## [Problem details]
Your answer should be the lines below from the one holding "unfold scan_ws. destruct" through the one holding "apply str_take_span_split in", copied exactly and with nothing else.

[Collected data]
BEGIN

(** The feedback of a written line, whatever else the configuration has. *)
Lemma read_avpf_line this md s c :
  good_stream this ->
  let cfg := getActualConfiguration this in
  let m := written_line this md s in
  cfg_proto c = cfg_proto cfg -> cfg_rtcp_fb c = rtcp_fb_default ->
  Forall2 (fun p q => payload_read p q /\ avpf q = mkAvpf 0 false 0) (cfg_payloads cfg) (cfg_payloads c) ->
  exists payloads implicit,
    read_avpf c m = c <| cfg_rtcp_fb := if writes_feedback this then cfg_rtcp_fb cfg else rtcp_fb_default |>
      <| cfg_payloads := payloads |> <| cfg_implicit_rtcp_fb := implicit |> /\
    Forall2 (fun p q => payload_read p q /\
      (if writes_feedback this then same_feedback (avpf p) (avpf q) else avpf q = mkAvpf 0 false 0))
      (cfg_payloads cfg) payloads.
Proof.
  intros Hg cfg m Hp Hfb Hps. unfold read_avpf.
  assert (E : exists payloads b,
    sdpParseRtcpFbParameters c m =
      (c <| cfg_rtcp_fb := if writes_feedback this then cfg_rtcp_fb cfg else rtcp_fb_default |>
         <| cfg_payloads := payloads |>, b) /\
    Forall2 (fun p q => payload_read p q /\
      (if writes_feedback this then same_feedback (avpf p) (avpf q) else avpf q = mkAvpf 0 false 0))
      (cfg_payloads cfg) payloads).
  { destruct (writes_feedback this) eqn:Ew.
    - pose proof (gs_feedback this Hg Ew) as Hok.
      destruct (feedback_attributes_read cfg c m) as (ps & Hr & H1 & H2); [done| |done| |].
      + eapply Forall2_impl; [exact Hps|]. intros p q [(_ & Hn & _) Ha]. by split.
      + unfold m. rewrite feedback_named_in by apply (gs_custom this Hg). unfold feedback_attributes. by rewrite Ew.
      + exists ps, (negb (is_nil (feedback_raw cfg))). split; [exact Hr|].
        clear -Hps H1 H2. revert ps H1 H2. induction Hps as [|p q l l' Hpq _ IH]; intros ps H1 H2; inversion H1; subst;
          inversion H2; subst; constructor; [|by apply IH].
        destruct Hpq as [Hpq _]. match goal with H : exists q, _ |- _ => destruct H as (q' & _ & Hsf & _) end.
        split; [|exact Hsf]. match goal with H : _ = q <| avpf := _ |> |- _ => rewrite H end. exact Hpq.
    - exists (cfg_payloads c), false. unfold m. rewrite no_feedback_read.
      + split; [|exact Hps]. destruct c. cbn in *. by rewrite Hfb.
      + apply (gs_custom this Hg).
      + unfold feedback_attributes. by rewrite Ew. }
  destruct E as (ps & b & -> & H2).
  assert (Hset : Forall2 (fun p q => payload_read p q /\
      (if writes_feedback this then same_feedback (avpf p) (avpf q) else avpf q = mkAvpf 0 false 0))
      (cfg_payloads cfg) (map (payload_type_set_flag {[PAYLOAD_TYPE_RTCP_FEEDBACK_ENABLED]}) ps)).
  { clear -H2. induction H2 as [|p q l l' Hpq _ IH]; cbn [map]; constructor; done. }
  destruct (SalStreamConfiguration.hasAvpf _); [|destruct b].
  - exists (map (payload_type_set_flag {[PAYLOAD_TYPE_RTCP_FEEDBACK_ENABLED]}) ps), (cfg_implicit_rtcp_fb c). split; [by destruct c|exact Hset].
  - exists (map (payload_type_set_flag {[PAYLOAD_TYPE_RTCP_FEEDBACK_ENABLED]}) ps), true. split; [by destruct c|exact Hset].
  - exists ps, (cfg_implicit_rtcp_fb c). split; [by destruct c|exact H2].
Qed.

END
BEGIN

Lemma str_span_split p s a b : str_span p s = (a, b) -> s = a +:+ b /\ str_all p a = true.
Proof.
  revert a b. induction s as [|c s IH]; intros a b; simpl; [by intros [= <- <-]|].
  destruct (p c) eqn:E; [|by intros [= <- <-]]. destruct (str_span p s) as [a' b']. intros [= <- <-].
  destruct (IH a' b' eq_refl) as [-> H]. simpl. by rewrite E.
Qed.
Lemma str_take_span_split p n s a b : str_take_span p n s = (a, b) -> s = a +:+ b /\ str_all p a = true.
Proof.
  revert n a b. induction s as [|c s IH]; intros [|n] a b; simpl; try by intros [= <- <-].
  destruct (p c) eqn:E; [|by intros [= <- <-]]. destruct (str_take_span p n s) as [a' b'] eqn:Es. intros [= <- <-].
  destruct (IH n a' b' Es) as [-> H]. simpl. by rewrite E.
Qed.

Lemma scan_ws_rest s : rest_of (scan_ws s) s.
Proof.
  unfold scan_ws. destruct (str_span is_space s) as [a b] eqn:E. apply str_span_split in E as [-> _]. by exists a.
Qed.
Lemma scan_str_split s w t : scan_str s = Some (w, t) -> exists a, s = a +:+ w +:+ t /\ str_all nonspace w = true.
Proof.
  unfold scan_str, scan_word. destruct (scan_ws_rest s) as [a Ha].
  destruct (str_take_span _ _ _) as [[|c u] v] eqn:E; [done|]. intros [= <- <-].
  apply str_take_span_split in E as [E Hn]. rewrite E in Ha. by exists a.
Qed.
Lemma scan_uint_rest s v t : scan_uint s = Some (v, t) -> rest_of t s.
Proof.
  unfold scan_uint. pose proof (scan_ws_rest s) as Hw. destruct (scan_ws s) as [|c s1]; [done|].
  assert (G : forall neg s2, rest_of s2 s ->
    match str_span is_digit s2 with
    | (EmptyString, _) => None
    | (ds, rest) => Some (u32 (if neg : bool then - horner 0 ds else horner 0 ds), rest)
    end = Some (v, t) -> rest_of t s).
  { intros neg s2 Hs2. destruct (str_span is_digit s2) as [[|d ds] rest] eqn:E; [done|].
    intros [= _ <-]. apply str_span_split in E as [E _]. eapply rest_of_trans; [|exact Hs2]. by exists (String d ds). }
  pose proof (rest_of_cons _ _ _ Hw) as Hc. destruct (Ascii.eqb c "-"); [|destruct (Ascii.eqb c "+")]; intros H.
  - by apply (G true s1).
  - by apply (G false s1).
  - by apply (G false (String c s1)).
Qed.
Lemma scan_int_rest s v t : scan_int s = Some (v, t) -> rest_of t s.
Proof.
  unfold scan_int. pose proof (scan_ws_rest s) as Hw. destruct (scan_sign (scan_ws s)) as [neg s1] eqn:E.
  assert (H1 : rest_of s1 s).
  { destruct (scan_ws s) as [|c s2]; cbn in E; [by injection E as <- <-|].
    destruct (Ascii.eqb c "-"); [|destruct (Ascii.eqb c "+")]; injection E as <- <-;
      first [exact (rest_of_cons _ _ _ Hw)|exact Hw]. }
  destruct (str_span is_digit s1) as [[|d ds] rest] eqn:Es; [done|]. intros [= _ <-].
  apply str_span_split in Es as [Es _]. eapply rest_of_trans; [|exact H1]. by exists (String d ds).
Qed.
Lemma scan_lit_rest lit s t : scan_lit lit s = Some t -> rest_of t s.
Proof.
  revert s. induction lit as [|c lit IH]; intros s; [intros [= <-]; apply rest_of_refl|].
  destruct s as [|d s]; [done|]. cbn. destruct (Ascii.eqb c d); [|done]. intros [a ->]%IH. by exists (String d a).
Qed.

END
BEGIN

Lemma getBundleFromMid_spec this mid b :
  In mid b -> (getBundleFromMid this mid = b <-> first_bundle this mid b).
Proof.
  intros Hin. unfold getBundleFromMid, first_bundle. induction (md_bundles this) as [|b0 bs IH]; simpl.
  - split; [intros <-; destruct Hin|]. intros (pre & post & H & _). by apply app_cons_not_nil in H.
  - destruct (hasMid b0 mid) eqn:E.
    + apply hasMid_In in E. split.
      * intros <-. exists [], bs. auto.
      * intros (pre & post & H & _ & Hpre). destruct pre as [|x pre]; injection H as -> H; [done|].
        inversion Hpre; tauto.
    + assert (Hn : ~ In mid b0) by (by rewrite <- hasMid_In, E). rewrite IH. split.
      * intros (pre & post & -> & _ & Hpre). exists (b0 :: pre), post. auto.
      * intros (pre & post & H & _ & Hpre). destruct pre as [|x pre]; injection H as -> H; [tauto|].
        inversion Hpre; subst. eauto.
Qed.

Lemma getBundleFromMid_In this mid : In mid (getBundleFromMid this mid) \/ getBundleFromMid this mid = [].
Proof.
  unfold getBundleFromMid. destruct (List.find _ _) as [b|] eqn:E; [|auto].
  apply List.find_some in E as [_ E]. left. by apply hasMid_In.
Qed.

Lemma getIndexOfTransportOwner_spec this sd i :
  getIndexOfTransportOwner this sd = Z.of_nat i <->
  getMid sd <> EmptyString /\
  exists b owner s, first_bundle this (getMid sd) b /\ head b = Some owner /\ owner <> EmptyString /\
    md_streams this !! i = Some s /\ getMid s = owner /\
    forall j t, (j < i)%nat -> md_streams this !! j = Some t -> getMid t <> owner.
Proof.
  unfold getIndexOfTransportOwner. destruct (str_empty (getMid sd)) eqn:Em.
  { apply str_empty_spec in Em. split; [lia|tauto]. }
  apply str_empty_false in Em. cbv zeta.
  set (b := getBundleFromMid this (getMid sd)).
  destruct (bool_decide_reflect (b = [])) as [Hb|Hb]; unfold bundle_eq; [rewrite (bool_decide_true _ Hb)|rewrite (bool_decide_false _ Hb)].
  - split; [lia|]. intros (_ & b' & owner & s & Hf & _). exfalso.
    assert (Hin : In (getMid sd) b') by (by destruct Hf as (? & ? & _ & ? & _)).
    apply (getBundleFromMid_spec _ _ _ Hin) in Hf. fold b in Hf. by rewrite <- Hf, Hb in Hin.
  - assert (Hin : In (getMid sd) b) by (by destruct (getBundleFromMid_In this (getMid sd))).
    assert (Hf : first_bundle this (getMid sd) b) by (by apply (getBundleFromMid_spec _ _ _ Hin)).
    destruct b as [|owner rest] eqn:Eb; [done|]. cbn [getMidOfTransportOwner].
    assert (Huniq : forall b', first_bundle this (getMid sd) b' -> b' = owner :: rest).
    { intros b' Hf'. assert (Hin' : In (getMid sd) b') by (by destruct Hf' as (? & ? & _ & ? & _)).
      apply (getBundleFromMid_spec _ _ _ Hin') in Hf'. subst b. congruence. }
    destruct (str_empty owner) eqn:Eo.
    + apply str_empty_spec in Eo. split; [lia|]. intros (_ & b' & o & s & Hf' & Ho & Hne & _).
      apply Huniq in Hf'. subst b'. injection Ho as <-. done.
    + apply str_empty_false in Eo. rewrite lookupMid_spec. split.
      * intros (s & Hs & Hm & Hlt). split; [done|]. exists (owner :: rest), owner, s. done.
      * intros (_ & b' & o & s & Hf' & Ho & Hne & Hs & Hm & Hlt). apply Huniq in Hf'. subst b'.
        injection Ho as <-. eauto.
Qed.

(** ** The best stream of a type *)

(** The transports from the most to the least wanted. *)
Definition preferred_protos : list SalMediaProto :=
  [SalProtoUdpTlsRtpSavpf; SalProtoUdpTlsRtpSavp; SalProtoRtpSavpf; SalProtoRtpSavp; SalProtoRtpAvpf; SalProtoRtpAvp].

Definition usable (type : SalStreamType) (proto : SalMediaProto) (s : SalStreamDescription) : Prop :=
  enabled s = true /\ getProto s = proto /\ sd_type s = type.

END

## [Written solution]
  unfold scan_ws. destruct (str_span is_space s) as [a b] eqn:E. apply str_span_split in E as [-> _]. by exists a.
Qed.
Lemma scan_str_split s w t : scan_str s = Some (w, t) -> exists a, s = a +:+ w +:+ t /\ str_all nonspace w = true.
Proof.
  unfold scan_str, scan_word. destruct (scan_ws_rest s) as [a Ha].
  destruct (str_take_span _ _ _) as [[|c u] v] eqn:E; [done|]. intros [= <- <-].
  apply str_take_span_split in E as [E Hn]. rewrite E in Ha. by exists a.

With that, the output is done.